Purification of egg white heparin-binding proteins

Egg whites were collected from freshly laid eggs (Isa-Hendrix, St Brieuc, France) and were homogenized using an Ultra-Turrax homogenizer (T18 basic ULTRA-TURRAX, IKA-Werke, Staufen, Germany), sampled and kept frozen until further use.

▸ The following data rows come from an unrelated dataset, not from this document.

Lemma set_compare_imm_yields cond left imm k :
  inU 5 left -> IsITypeImm imm = true -> IsITypeImm (imm + 1) = true -> relational cond = true ->
  ~ (imm = -1 /\ (cond = LS \/ cond = HI)) -> ~ (imm = -2048 /\ (cond = EQ \/ cond = NE)) ->
  yields (set_compare_imm cond rd left imm) m rd
    (fun R => Z.b2z (condition_sem cond (R left) (ux imm))) scratch (S (S k)).
Proof.
  intros Hl Hi Hi1 Hc Hn1 Hn2048. pose proof (proj1 (IsITypeImm_spec _) Hi) as Hi'.
  assert (sx (ux imm) = imm) as Esx.
  { rewrite sx_ux. apply sx_small, (inS_mono 12); [done|pose proof XLEN_pos; lia]. }
  assert (forall op i j, op = SLTI \/ op = SLTIU -> IsITypeImm i = true ->
    yields (emit (iop_asm op rd left i)) m rd
      (fun R => Z.b2z (match op with SLTI => sx (R left) <? i | _ => R left <? ux i end)) scratch (S j)) as Hlt.
  { intros op i j Hop Hii. destruct Hop as [-> | ->];
      (eapply yields_one; [done..| |]); [by apply (writes_iop m HS SLTI)|done|by apply (writes_iop m HS SLTIU)|done]. }
  assert (imm <> -2048 -> forall j, yields (emit (MicroAssembler.subi rd left imm)) m rd
    (fun R => R left + - imm) scratch (S j)) as Hsub.
  { intros Hne j. eapply yields_one; [done..|apply (writes_iop m HS ADDI rd left (- imm)); [done..|]|done].
    apply IsITypeImm_small. unfold inS in Hi'. lia. }
  destruct cond; try done; cbn [set_compare_imm condition_sem]; rewrite ?Esx.
  - eapply yields_bool; [|apply yields_seqz, Hsub; naive_solver].
    intros s Hok. by apply sub_zero, get_xreg_ok.
  - eapply yields_bool; [|apply yields_snez, Hsub; naive_solver].
    intros s Hok. cbv beta. f_equal. by apply sub_zero, get_xreg_ok.
  - eapply yields_bool; [|apply yields_not, (Hlt SLTIU imm); auto].
    intros s Hok. cbv beta iota. by rewrite <- Z.leb_antisym.
  - apply (Hlt SLTIU imm); auto.
  - eapply yields_bool; [|apply yields_not, (Hlt SLTIU (imm + 1)); auto].
    intros s Hok. cbv beta iota. rewrite ltu_succ by naive_solver. by rewrite Z.ltb_antisym.
  - eapply yields_bool; [|apply (Hlt SLTIU (imm + 1)); auto].
    intros s Hok. cbv beta iota. by rewrite ltu_succ by naive_solver.
  - eapply yields_bool; [|apply yields_not, (Hlt SLTI imm); auto].
    intros s Hok. cbv beta iota. by rewrite <- Z.leb_antisym.
  - apply (Hlt SLTI imm); auto.
  - eapply yields_bool; [|apply yields_not, (Hlt SLTI (imm + 1)); auto].
    intros s Hok. cbv beta iota. by rewrite lt_succ, Z.ltb_antisym.
  - eapply yields_bool; [|apply (Hlt SLTI (imm + 1)); auto].
    intros s Hok. cbv beta iota. by rewrite lt_succ.
Qed.

(** A test of the result of an "and". *)
Lemma set_test_yields cond c v k :
  equality cond = true -> yields c m rd v scratch k ->
  yields (c >> set_test cond rd) m rd (fun R => Z.b2z (condition_sem cond (ux (v R)) 0)) scratch (S k).
Proof. intros Hc Hv. destruct cond; try done; [by apply yields_seqz|by apply yields_snez]. Qed.

Lemma set_bit_yields cond extract (x : (Z -> Z) -> Z) k :
  equality cond = true ->
  (forall j, yields (emit extract) m rd (fun R => Z.b2z (negb (x R =? 0))) scratch (S j)) ->
  yields (set_bit cond rd extract) m rd (fun R => Z.b2z (condition_sem cond (x R) 0)) scratch (S (S k)).
Proof.
  intros Hc Hx. destruct cond; try done; cbn [set_bit condition_sem].
  eapply yields_bool; [|apply yields_not, Hx]. intros s Hok. cbv beta. by rewrite negb_involutive.
Qed.

Lemma land_pow2 x k : 0 <= k -> negb (Z.land x (2 ^ k) =? 0) = Z.testbit x k.
Proof.
  intros Hk. destruct (Z.testbit x k) eqn:E.
  - apply negb_true_iff, Z.eqb_neq. intros E0. assert (Z.testbit (Z.land x (2 ^ k)) k = false) as E1.
    { by rewrite E0, Z.bits_0. }
    by rewrite Z.land_spec, E, Z.pow2_bits_true in E1.
  - apply negb_false_iff, Z.eqb_eq. apply Z.bits_inj'. intros i Hi.
    rewrite Z.land_spec, Z.bits_0, Z.pow2_bits_eqb by done.
    destruct (Z.eqb_spec k i) as [<-|]; [by rewrite E|by rewrite andb_false_r].
Qed.

Hypothesis Hword : XLEN <= kBitsPerWord.
Hypothesis Hpool : constant_pool_allowed_ m = false.

(** The code of [SetIf] on an immediate test. *)
Definition set_test_imm (cond : Condition) (left imm : Z) : code := fun m =>
  (if imm =? 1 then set_bit cond rd (MicroAssembler.andi rd left 1)
   else if Supports (asm_ m) RV_Zbs && IsPowerOfTwo (ux imm) then
     set_bit cond rd (MicroAssembler.bexti rd left (ShiftForPowerOfTwo (ux imm)))
   else AndImmediate rd left imm >> set_test cond rd) m.

Lemma set_test_imm_yields cond left imm :
  scratch = [TMP2] -> inU 5 left -> left <> Reg.ZR -> left <> TMP2 -> constant_ok imm -> equality cond = true ->
  yields (set_test_imm cond left imm) m rd
    (fun R => Z.b2z (condition_sem cond (Z.land (R left) (ux imm)) 0)) scratch 10.
Proof.
  intros Escr Hl Hlz Hl2 [Hi Hmax] Hc. unfold set_test_imm.
  destruct (Z.eqb_spec imm 1) as [->|Hn1].
  { apply set_bit_yields; [done|]. intros j.
    eapply yields_one; [done..|apply (writes_iop m HS ANDI rd left 1); [done..|by apply IsITypeImm_small]|].
    intros s Hok. cbn [iop_sem]. rewrite ux_1. f_equal.
    change 1 with (2 ^ 0). rewrite land_pow2 by done. change (2 ^ 0) with 1.
    rewrite (Z.land_ones _ 1 ltac:(lia)), Z.bit0_odd. by rewrite Zmod_odd; destruct (Z.odd _). }
  destruct (Supports (asm_ m) RV_Zbs && IsPowerOfTwo (ux imm)) eqn:Eb;
    (eapply yields_eq; [intros b; cbv beta; rewrite !Supports_at, Eb; reflexivity|]).
  - apply andb_true_iff in Eb as [HZ Hp]. destruct (power_of_two_word _ (ux_range _) Hp) as [Hk Ek].
    apply set_bit_yields; [done|]. intros j. eapply yields_one; [done..|by apply (writes_sop m BEXTI rd left)|].
    intros s Hok. cbn [sop_sem]. rewrite Ek at 2. by rewrite land_pow2 by lia.
  - eapply yields_value; [|apply set_test_yields; [done|rewrite Escr; by apply AndImmediate_yields]].
    intros s Hok. cbv beta. by rewrite ux_land, (ux_small (get_xreg s left)) by by apply get_xreg_ok.
Qed.

End Flags.

(** ** SetIf *)

(** Recording a comparison. *)
Lemma defer_then {A} m (k : MacroAsm -> Res A) c f :
  deferred_compare_ m = kNone -> (let* x := defer c f m in k x) = k (f m).
Proof. intros E. unfold defer. by rewrite E, ASSERT_true. Qed.

(** [m] after a comparison has been consumed: the record of it remains. *)
Definition consumed (m m' : MacroAsm) : Prop :=
  exists left reg imm, m' = set_deferred m kNone left reg imm.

Heparin-Sepharose chromatography using the batch method was performed according to manufacturer’s instructions. Briefly, egg white (see above) was diluted 1:1 in 50 mM Tris-HCl, 150 mM NaCl, pH 7.4 and incubated with heparin-Sepharose beads (10:1, v/v) overnight at 4 °C under constant but slow agitation. The next day, the beads were washed extensively with 50 mM Tris-HCl, 150 mM NaCl, pH 7.4 until the absorbance at 220 nm reached zero, and were loaded onto a polypropylene column (QIAGEN, Courtaboeuf, France). Elution of bound proteins was achieved with 50 mM Tris-HCl, 1 M NaCl, pH 7.4. Eluted fractions were concentrated (Ultracel-3K, Merck Millipore, Molsheim, France) and injected on a gel filtration column (Hiprep 16/60 Sephacryl S-100 High Resolution, GE Healthcare Life Sciences, Velizy-Villacoublay, France) using 50 mM Tris-HCl, 300 mM NaCl, pH 7.4, as the mobile phase. Proteins composing each fraction and purified proteins were analyzed by 12.5% SDS-PAGE under non-reducing conditions followed by Coomassie Blue staining. Major peaks were collected and concentrated by ultracentrifugation, as described above. Beta-microseminoprotein-like (gi|513191195) was further purified by gel filtration. Vitelline membrane outer layer protein 1 (gi|268370086) and pleiotrophin (gi|444741724) were purified from the salt-soluble part of the vitelline membrane, successively by heparin-affinity chromatography, gel filtration and reverse-phase chromatography as described previously for AvBD11¹⁶. Purified AvBD11 and OVAX were obtained as previously described^16,17. The protein concentrations of OVAX (Ext. coefficient E1% = 9.11), AvBD11 (Ext. coefficient E1% = 15.86), VMO-1 (Ext. coefficient E1% = 21.13), pleiotrophin (Ext. coefficient E1% = 15.87) and beta-microseminoprotein-like (Ext. coefficient E1% = 15.18) were measured using absorbance at 280 nm and their respective E1% values (Nanodrop, ND-1000 Spectrophotometer, Wilmington, USA). The purity of purified proteins was systematically verified by SDS-PAGE and mass spectrometry.